Exhibit 10.20
SIXTH AMENDMENT TO CREDIT AGREEMENT
THE SIXTH AMENDMENT TO CREDIT AGREEMENT (this "Amendment") is entered into
as of November 7, 2001 by and between Invivo Corporation, a Delaware corporation
("Borrower"), and XXXXX FARGO BANK, NATIONAL ASSOCIATION ("Bank").
RECITALS
WHEREAS, Borrower is currently indebted to Bank pursuant to the terms and
conditions of that certain Credit Agreement between Borrower and Bank dated as
of October 6, 1998, as amended from time to time ("Credit Agreement").
WHEREAS, Bank and Borrower have agreed to certain changes in the terms and
conditions set forth in the Credit Agreement and have agreed to amend the Credit
Agreement to reflect said changes.
NOW, THEREFORE, for valuable consideration, the receipt and sufficiency of
which are hereby acknowledged, the parties hereto agree that the Credit
Agreement shall be amended as follows:
1. Section 1.2(a) is hereby amended by deleting "December 2, 2001" as
the last day on which Bank will make advances under the Line of
Credit, and by substituting for said date "December 1, 2002," with
such change to be effective upon the execution and delivery to Bank
of a promissory note substantially in the form of Exhibit A attached
hereto (which promissory note shall replace and be deemed the Line
of Credit Note defined in and made pursuant to the Credit Agreement)

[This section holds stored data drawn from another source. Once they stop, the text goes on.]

(** marshal.cpp:341-434. *)
Definition pnext_node_size (type : VkStructureType) : nat :=
  match type with
  | PHYSICAL_DEVICE_FEATURES_2 => sizeof VkPhysicalDeviceFeatures2
  | PHYSICAL_DEVICE_VULKAN_1_1_FEATURES => sizeof VkPhysicalDeviceVulkan11Features
  | PHYSICAL_DEVICE_VULKAN_1_2_FEATURES => sizeof VkPhysicalDeviceVulkan12Features
  | PHYSICAL_DEVICE_HOST_QUERY_RESET_FEATURES =>
      sizeof VkPhysicalDeviceHostQueryResetFeatures
  | PHYSICAL_DEVICE_TIMELINE_SEMAPHORE_FEATURES =>
      sizeof VkPhysicalDeviceTimelineSemaphoreFeatures
  | PHYSICAL_DEVICE_SYNCHRONIZATION_2_FEATURES =>
      sizeof VkPhysicalDeviceSynchronization2Features
  | PHYSICAL_DEVICE_BUFFER_DEVICE_ADDRESS_FEATURES =>
      sizeof VkPhysicalDeviceBufferDeviceAddressFeatures
  | PHYSICAL_DEVICE_DESCRIPTOR_INDEXING_FEATURES =>
      sizeof VkPhysicalDeviceDescriptorIndexingFeatures
  | PHYSICAL_DEVICE_SEPARATE_DEPTH_STENCIL_LAYOUTS_FEATURES =>
      sizeof VkPhysicalDeviceSeparateDepthStencilLayoutsFeatures
  | PHYSICAL_DEVICE_VULKAN_1_2_PROPERTIES => sizeof VkPhysicalDeviceVulkan12Properties
  | PHYSICAL_DEVICE_TIMELINE_SEMAPHORE_PROPERTIES =>
      sizeof VkPhysicalDeviceTimelineSemaphoreProperties
  | PHYSICAL_DEVICE_DEPTH_STENCIL_RESOLVE_PROPERTIES =>
      sizeof VkPhysicalDeviceDepthStencilResolveProperties
  | PHYSICAL_DEVICE_DESCRIPTOR_INDEXING_PROPERTIES =>
      sizeof VkPhysicalDeviceDescriptorIndexingProperties
  | PHYSICAL_DEVICE_PROTECTED_MEMORY_FEATURES =>
      sizeof VkPhysicalDeviceProtectedMemoryFeatures
  | PHYSICAL_DEVICE_SAMPLER_YCBCR_CONVERSION_FEATURES =>
      sizeof VkPhysicalDeviceSamplerYcbcrConversionFeatures
  | PHYSICAL_DEVICE_VULKAN_1_1_PROPERTIES => sizeof VkPhysicalDeviceVulkan11Properties
  | PHYSICAL_DEVICE_SUBGROUP_PROPERTIES => sizeof VkPhysicalDeviceSubgroupProperties
  | PHYSICAL_DEVICE_ID_PROPERTIES => sizeof VkPhysicalDeviceIDProperties
  | PHYSICAL_DEVICE_PROTECTED_MEMORY_PROPERTIES =>
      sizeof VkPhysicalDeviceProtectedMemoryProperties
  | PHYSICAL_DEVICE_MAINTENANCE_3_PROPERTIES =>
      sizeof VkPhysicalDeviceMaintenance3Properties
  | PHYSICAL_DEVICE_FRAGMENT_SHADING_RATE_FEATURES_KHR =>
      sizeof VkPhysicalDeviceFragmentShadingRateFeaturesKHR
  | PHYSICAL_DEVICE_FRAGMENT_SHADING_RATE_PROPERTIES_KHR =>
      sizeof VkPhysicalDeviceFragmentShadingRatePropertiesKHR
  | PHYSICAL_DEVICE_IMAGELESS_FRAMEBUFFER_FEATURES =>
      sizeof VkPhysicalDeviceImagelessFramebufferFeatures
  | PHYSICAL_DEVICE_MULTIVIEW_FEATURES => sizeof VkPhysicalDeviceMultiviewFeatures
  | PHYSICAL_DEVICE_MULTIVIEW_PROPERTIES => sizeof VkPhysicalDeviceMultiviewProperties
  | PHYSICAL_DEVICE_POINT_CLIPPING_PROPERTIES =>
      sizeof VkPhysicalDevicePointClippingProperties
  | RENDER_PASS_INPUT_ATTACHMENT_ASPECT_CREATE_INFO =>
      sizeof VkRenderPassInputAttachmentAspectCreateInfo
  | RENDER_PASS_MULTIVIEW_CREATE_INFO => sizeof VkRenderPassMultiviewCreateInfo
  | FRAGMENT_SHADING_RATE_ATTACHMENT_INFO_KHR =>
      sizeof VkFragmentShadingRateAttachmentInfoKHR
  | PIPELINE_FRAGMENT_SHADING_RATE_STATE_CREATE_INFO_KHR =>
      sizeof VkPipelineFragmentShadingRateStateCreateInfoKHR
  | PIPELINE_TESSELLATION_DOMAIN_ORIGIN_STATE_CREATE_INFO =>
      sizeof VkPipelineTessellationDomainOriginStateCreateInfo
  | IMAGE_FORMAT_LIST_CREATE_INFO => sizeof VkImageFormatListCreateInfo
  | IMAGE_VIEW_USAGE_CREATE_INFO => sizeof VkImageViewUsageCreateInfo
  | SAMPLER_YCBCR_CONVERSION_INFO => sizeof VkSamplerYcbcrConversionInfo
  | SAMPLER_YCBCR_CONVERSION_IMAGE_FORMAT_PROPERTIES =>
      sizeof VkSamplerYcbcrConversionImageFormatProperties
  | IMAGE_PLANE_MEMORY_REQUIREMENTS_INFO => sizeof VkImagePlaneMemoryRequirementsInfo
  | MEMORY_DEDICATED_REQUIREMENTS => sizeof VkMemoryDedicatedRequirements
  | BIND_IMAGE_PLANE_MEMORY_INFO => sizeof VkBindImagePlaneMemoryInfo
  | FRAMEBUFFER_ATTACHMENTS_CREATE_INFO => sizeof VkFramebufferAttachmentsCreateInfo
  | SEMAPHORE_TYPE_CREATE_INFO => sizeof VkSemaphoreTypeCreateInfo
  | TIMELINE_SEMAPHORE_SUBMIT_INFO => sizeof VkTimelineSemaphoreSubmitInfo
  | BUFFER_OPAQUE_CAPTURE_ADDRESS_CREATE_INFO =>
      sizeof VkBufferOpaqueCaptureAddressCreateInfo
  | MEMORY_ALLOCATE_FLAGS_INFO => sizeof VkMemoryAllocateFlagsInfo
  | RENDER_PASS_ATTACHMENT_BEGIN_INFO => sizeof VkRenderPassAttachmentBeginInfo
  | _ => 0%nat
  end.
End NodeSize.

(** ** Nodes *)

(** [VkPhysicalDeviceFeatures]: 55 [VkBool32] members, which the code only
    ever handles as an array of words. *)
Module VkPhysicalDeviceFeatures.
Record t := mk { words : list Z }.
Definition count : nat := 55.
Definition zero : t := mk (replicate count 0).
#[global] Program Instance pod : Pod t := {
  pod_kinds := replicate count KU32;
  pod_to := fun _ s => words s;
  pod_of := mk;
  pod_flat := fun _ => True
}.
Next Obligation. by destruct s. Qed.
End VkPhysicalDeviceFeatures.

(** One structure of a chain with its members. Structures with a single member
    carry it directly; [Vulkan12Properties] and [DescriptorIndexingProperties]
    carry the bytes that follow their header. *)
Inductive pnext_node :=
  | Features2 (features : VkPhysicalDeviceFeatures.t)
  | Vulkan11Features (s : VkPhysicalDeviceVulkan11Features.t)
  | Vulkan12Features (s : VkPhysicalDeviceVulkan12Features.t)
  | HostQueryResetFeatures (hostQueryReset : Z)
  | TimelineSemaphoreFeatures (timelineSemaphore : Z)
  | Synchronization2Features (synchronization2 : Z)
  | BufferDeviceAddressFeatures (s : VkPhysicalDeviceBufferDeviceAddressFeatures.t)
  | DescriptorIndexingFeatures (s : VkPhysicalDeviceDescriptorIndexingFeatures.t)
  | SeparateDepthStencilLayoutsFeatures (separateDepthStencilLayouts : Z)
  | Vulkan12Properties (tail : list byte)
  | TimelineSemaphoreProperties (maxTimelineSemaphoreValueDifference : Z)
  | DepthStencilResolveProperties (s : VkPhysicalDeviceDepthStencilResolveProperties.t)
  | DescriptorIndexingProperties (tail : list byte)
  | ProtectedMemoryFeatures (protectedMemory : Z)
  | SamplerYcbcrConversionFeatures (samplerYcbcrConversion : Z)
  | Vulkan11Properties (s : VkPhysicalDeviceVulkan11Properties.t)
  | SubgroupProperties (s : VkPhysicalDeviceSubgroupProperties.t)
  | IDProperties (s : VkPhysicalDeviceIDProperties.t)
  | ProtectedMemoryProperties (protectedNoFault : Z)
  | Maintenance3Properties (s : VkPhysicalDeviceMaintenance3Properties.t)
  | FragmentShadingRateFeatures (s : VkPhysicalDeviceFragmentShadingRateFeaturesKHR.t)
  | FragmentShadingRateProperties (s : VkPhysicalDeviceFragmentShadingRatePropertiesKHR.t)
  | ImagelessFramebufferFeatures (imagelessFramebuffer : Z)
  | MultiviewFeatures (s : VkPhysicalDeviceMultiviewFeatures.t)
  | MultiviewProperties (s : VkPhysicalDeviceMultiviewProperties.t)
  | PointClippingProperties (pointClippingBehavior : Z)
  | InputAttachmentAspect (s : VkRenderPassInputAttachmentAspectCreateInfo.t)
  | RenderPassMultiview (s : VkRenderPassMultiviewCreateInfo.t)
  | FragmentShadingRateAttachment (s : VkFragmentShadingRateAttachmentInfoKHR.t)
  | PipelineFragmentShadingRate (s : VkPipelineFragmentShadingRateStateCreateInfoKHR.t)
  | TessellationDomainOrigin (domainOrigin : Z)
  | ImageFormatList (s : VkImageFormatListCreateInfo.t)
  | ImageViewUsage (usage : Z)
  | SamplerYcbcrConversion (conversion : Z)
  | SamplerYcbcrImageFormatProperties (combinedImageSamplerDescriptorCount : Z)
  | ImagePlaneMemoryRequirements (planeAspect : Z)
  | MemoryDedicatedRequirements (s : VkMemoryDedicatedRequirements.t)
  | BindImagePlaneMemory (planeAspect : Z)
  | FramebufferAttachments (s : VkFramebufferAttachmentsCreateInfo.t)
  | SemaphoreType (s : VkSemaphoreTypeCreateInfo.t)
  | TimelineSemaphoreSubmit (s : VkTimelineSemaphoreSubmitInfo.t)
  | BufferOpaqueCaptureAddress (opaqueCaptureAddress : Z)
  | MemoryAllocateFlags (s : VkMemoryAllocateFlagsInfo.t)
  | RenderPassAttachmentBegin (s : VkRenderPassAttachmentBeginInfo.t)
  | LoaderDeviceCreate
  | OtherStructure (sType : Z).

and all other contracts, instruments and documents required by Bank
to evidence such change.
2. Section 4.8 (e) is hereby deleted in its entirety, without
substitution.
3. Except as specifically provided herein, all terms and conditions of
the Credit Agreement remain in full force and effect, without waiver
or modification. All terms defined in the Credit Agreement shall
have the same meaning when used in this Amendment. This Amendment
and the Credit Agreement shall be read together, as one document.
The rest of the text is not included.